Bisnis.com, JAKARTA - Presiden Korea Selatan Yoon Suk Yeol berjanji untuk tidak menyerah setelah parlemen negara tersebut melakukan pemungutan suara dan setuju untuk memakzulkannya pada Sabtu (14/12/2024).
Hasil pemungutan suara tersebut menyebabkan Yoon berada di ambang penggulingan setelah kisruh penerapan darurat militer yang mengejutkan para warga Korsel.
"Meskipun mungkin saya harus berhenti untuk saat ini, perjalanan menuju masa depan yang telah saya lalui bersama masyarakat selama dua setengah tahun terakhir tidak boleh terhenti," kata Yoon dalam sebuah pernyataan, sebagaimana dilansir Bloomberg, Sabtu (14/12/2024).
Sebagai informasi, dari 300 anggota parlemen, 204 anggota setuju untuk memakzulkan presiden. Jumlah ini melebihi dari 2/3 suara yang dibutuhkan.
Pemungutan suara kali ini merupakan upaya kedua untuk memakzulkan Yoon, setelah pada 3 Desember 2024 mendeklarasikan darurat militer, yang menjadi pertama kali sejak Korsel menjadi negara demokrasi hampir 40 tahun lalu.
Meskipun Yoon membatalkan darurat militer 6 jam setelahnya, atau usai para anggota dewan menuju Gedung Majelis Nasional dan menolak keputusan tersebut, tindakannya mengguncang pasar dan memicu kemarahan di seluruh negeri.
"Saya akan menerima semua kritik, dorongan, dan dukungan yang ditujukan kepada saya dan melakukan yang terbaik bagi negara ini hingga akhir," imbuh Yoon.
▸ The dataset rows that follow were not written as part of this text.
(** * Verification of the AmazonHelp tweet pre-processing toolbox

    Shallow embedding of [src/dataprep/tools_amazon.py].

    - A Python [str] is a sequence of Unicode code points: [list N].
    - [str.replace] and [re.sub] scan left to right and replace every
      non-overlapping match; both are instances of [sub_all].
    - The regular expressions of the source are terms of [regex], run by a
      backtracking matcher with Python's preference order.
    - A [dict] is a [gmap]; a DataFrame is the list of its rows.
    - Python floats are IEEE binary64 numbers ([SpecFloat], precision 53).
    - A raised exception is the [Raised] outcome. *)

From Stdlib Require Import ZArith NArith QArith Qround Ascii String List Permutation.
From Stdlib Require Import Floats.SpecFloat.
From stdpp Require Import base option list gmap.

Local Open Scope N_scope.

(** ** Strings *)

Abbreviation codepoint := N (only parsing).
Abbreviation str := (list N) (only parsing).

(** An ASCII literal of the source as a sequence of code points. *)
Definition py (s : string) : str :=
  map N_of_ascii (list_ascii_of_string s).

(** [a.startswith(b)], as used by the matchers of [str.replace]. *)
Fixpoint starts_with (old s : str) : bool :=
  match old, s with
  | [], _ => true
  | _ :: _, [] => false
  | a :: old', c :: s' => (c =? a) && starts_with old' s'
  end.

(** ** Replacing every match, left to right

    [m s] is the length of the match that starts at the head of [s], if
    there is one.  A match of [S n] characters emits the replacement and
    skips the [n] characters that follow its first one.  None of the
    patterns of this program matches the empty string, so an empty match
    is treated as no match. *)
Fixpoint sub_from (m : str -> option nat) (repl : str) (skip : nat) (s : str) : str :=
  match s with
  | [] => []
  | c :: r =>
      match skip with
      | S k => sub_from m repl k r
      | O =>
          match m s with
          | Some (S n) => repl ++ sub_from m repl n r
          | _ => c :: sub_from m repl 0 r
          end
      end
  end.

Definition sub_all (m : str -> option nat) (repl s : str) : str :=
  sub_from m repl 0 s.

(** [s.replace(old, new)] for a non-empty [old]. *)
Definition lit_match (old : str) (s : str) : option nat :=
  if starts_with old s then Some (length old) else None.

Definition str_replace (old new s : str) : str :=
  sub_all (lit_match old) new s.

(** ** Regular expressions

    The fragment of Python's [re] syntax that the source uses.  Repetition
    is only ever applied to a character class. *)
Inductive regex : Type :=
| Chr (c : codepoint)               (* a literal character *)
| Cls (p : codepoint -> bool)       (* a character class *)
| Cat (r1 r2 : regex)               (* r1 r2 *)
| Alt (r1 r2 : regex)               (* r1 | r2 *)
| Opt (r : regex)                   (* r? *)
| Star (p : codepoint -> bool)      (* greedy repetition of a class, zero or more *)
| Plus (p : codepoint -> bool)      (* greedy repetition of a class, one or more *)
| Eos.                              (* $ *)

(** Greedy repetition of a class with backtracking: take as many
    characters as possible, give them back one at a time while the rest of
    the pattern fails. *)
Fixpoint star_class (p : codepoint -> bool) (s : str) (k : str -> option str) : option str :=
  match s with
  | [] => k []
  | c :: r =>
      if p c then
        match star_class p r k with
        | Some rest => Some rest
        | None => k s
        end
      else k s
  end.

(** [rmatch r s k]: match [r] at the head of [s], then the continuation
    [k] on what is left; the left alternative and the longer repetition are
    tried first.  [$] holds at the end of the string and just before a
    final newline. *)
Fixpoint rmatch (r : regex) (s : str) (k : str -> option str) : option str :=
  match r with
  | Chr c =>
      match s with
      | x :: s' => if x =? c then k s' else None
      | [] => None
      end
  | Cls p =>
      match s with
      | x :: s' => if p x then k s' else None
      | [] => None
      end
  | Cat r1 r2 => rmatch r1 s (fun s' => rmatch r2 s' k)
  | Alt r1 r2 =>
      match rmatch r1 s k with
      | Some rest => Some rest
      | None => rmatch r2 s k
      end
  | Opt r1 =>
      match rmatch r1 s k with
      | Some rest => Some rest
      | None => k s
      end
  | Star p => star_class p s k
  | Plus p =>
      match s with
      | x :: s' => if p x then star_class p s' k else None
      | [] => None
      end
  | Eos =>
      match s with
      | [] => k s
      | [c] => if c =? 10 then k s else None
      | _ => None
      end
  end.

(** Length of the match of [r] at the head of [s]. *)
Definition match_len (r : regex) (s : str) : option nat :=
  match rmatch r s Some with
  | Some rest => Some (length s - length rest)%nat
  | None => None
  end.

(** [re.sub(r, repl, s)]. *)
Definition re_sub (r : regex) (repl s : str) : str :=
  sub_all (match_len r) repl s.

(** A literal word as a pattern; [lit_then w r] is [w] followed by [r]. *)
Fixpoint lit_then (w : str) (r : regex) : regex :=
  match w with
  | [] => r
  | c :: w' => Cat (Chr c) (lit_then w' r)
  end.

(** ** Whitespace

    [str.strip()] without argument and the class [\s] use CPython's
    [Py_UNICODE_ISSPACE]: the characters whose bidirectional type is WS, B
    or S, or whose category is Zs. *)
Definition is_space (c : codepoint) : bool :=
  ((9 <=? c) && (c <=? 13)) || ((28 <=? c) && (c <=? 32))
  || (c =? 0x85) || (c =? 0xA0) || (c =? 0x1680)
  || ((0x2000 <=? c) && (c <=? 0x200A))
  || (c =? 0x2028) || (c =? 0x2029) || (c =? 0x202F) || (c =? 0x205F)
  || (c =? 0x3000).

Definition non_space (c : codepoint) : bool := negb (is_space c).

Fixpoint lstrip (s : str) : str :=
  match s with
  | [] => []
  | c :: r => if is_space c then lstrip r else s
  end.

Definition rstrip (s : str) : str := rev (lstrip (rev s)).

(** [s.strip()] *)
Definition strip (s : str) : str := rstrip (lstrip s).

(** [re.sub(' +', ' ', s)]: runs of U+0020 become one. *)
Definition is_blank (c : codepoint) : bool := c =? 32.
Definition spaces_re : regex := Plus is_blank.
Definition collapse_spaces (s : str) : str := re_sub spaces_re [32] s.
(** * go-filecoin test harness: a shallow embedding of [testhelpers/commands.go]

    The harness drives [go-filecoin] node processes through their command
    line.  Everything the Go code obtains from the operating system (the
    outcome of a spawned process, of a signal, of an HTTP request) enters the
    model as an explicit environment value; the code between those calls is
    transcribed as Rocq functions, test-aborting assertions as an error
    result. *)

From stdpp Require Import base option list sorting gmap strings pretty.
From Stdlib Require Import ZArith Lia Ascii String.

Set Warnings "-register-all,-clear-no-such-hyp".

Local Open Scope string_scope.
Local Open Scope Z_scope.

(** ** Go values used by the harness *)

(** Go [error] values, by the dynamic types the harness tells apart. *)
Inductive error : Type :=
| ExitError (state : string)
    (* [*exec.ExitError]: the process ended unsuccessfully; [state] is its
       termination status, e.g. "exit status 1" or "signal: killed" *)
| PlainError (msg : string)
    (* an error of any other dynamic type *)
| WithMessage (cause : error) (format : string) (args : list string)
    (* the result of [errors.Wrapf cause format args...] *)
| Errorf (format : string) (args : list error).
    (* the result of [fmt.Errorf format args...] *)

(** [ctx.Err()] of a [context.WithTimeout] context. *)
Inductive ctxError : Type := Canceled | DeadlineExceeded.

(** A value or a Go error. *)
Inductive result (A : Type) : Type :=
| Ok (a : A)
| Err (e : error).
Arguments Ok {A} a.
Arguments Err {A} e.

(** [errors.Wrapf] applied to a non-nil error. *)
Definition Wrapf (err : error) (format : string) (args : list string) : error :=
  WithMessage err format args.

(** [time.Duration]: nanoseconds. *)
Definition Duration := Z.
Definition Millisecond : Duration := 1000000.
Definition Second : Duration := 1000 * Millisecond.
Definition Minute : Duration := 60 * Second.

Definition DefaultDaemonCmdTimeout : Duration := 1 * Minute.

(** ** The [strings] functions the harness calls *)

Module strings.

(** [strings.Contains s substr]. *)
Fixpoint Contains (s substr : string) : bool :=
  String.prefix substr s ||
  match s with
  | EmptyString => false
  | String _ s' => Contains s' substr
  end.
Yoon akan diberhentikan sementara dari tugasnya dan Perdana Menteri Han Duck-soo diperkirakan akan bertindak sebagai pemimpin sementara hingga Mahkamah Konstitusi memutuskan mosi pemakzulan dalam waktu 180 hari. Jika MK menyetujui pemecatannya, pemilihan presiden awal akan diadakan dalam waktu 60 hari.
Pada prinsipnya, setidaknya tujuh hakim di pengadilan harus bersidang untuk mempertimbangkan pemakzulan, dengan minimal enam hakim diperlukan untuk setuju.
Namun, pengadilan saat ini hanya memiliki enam hakim, karena tiga kursi masih kosong. Seorang pejabat pengadilan mengatakan mereka masih dapat melanjutkan peninjauan, tetapi tidak jelas apakah mereka dapat memberikan keputusan akhir dalam keadaan ini.
“Negara mitra ekonomi internasional tidak menyukai ketidakpastian dan mitra diplomatik akan mengingat ketidakstabilan ini,” kata Leif-Eric Easley, seorang profesor di Universitas Ewha di Seoul. “Namun, demokrasi Korea Selatan berhasil sambil memberikan pelajaran peringatan bagi negara lain,” lanjutnya.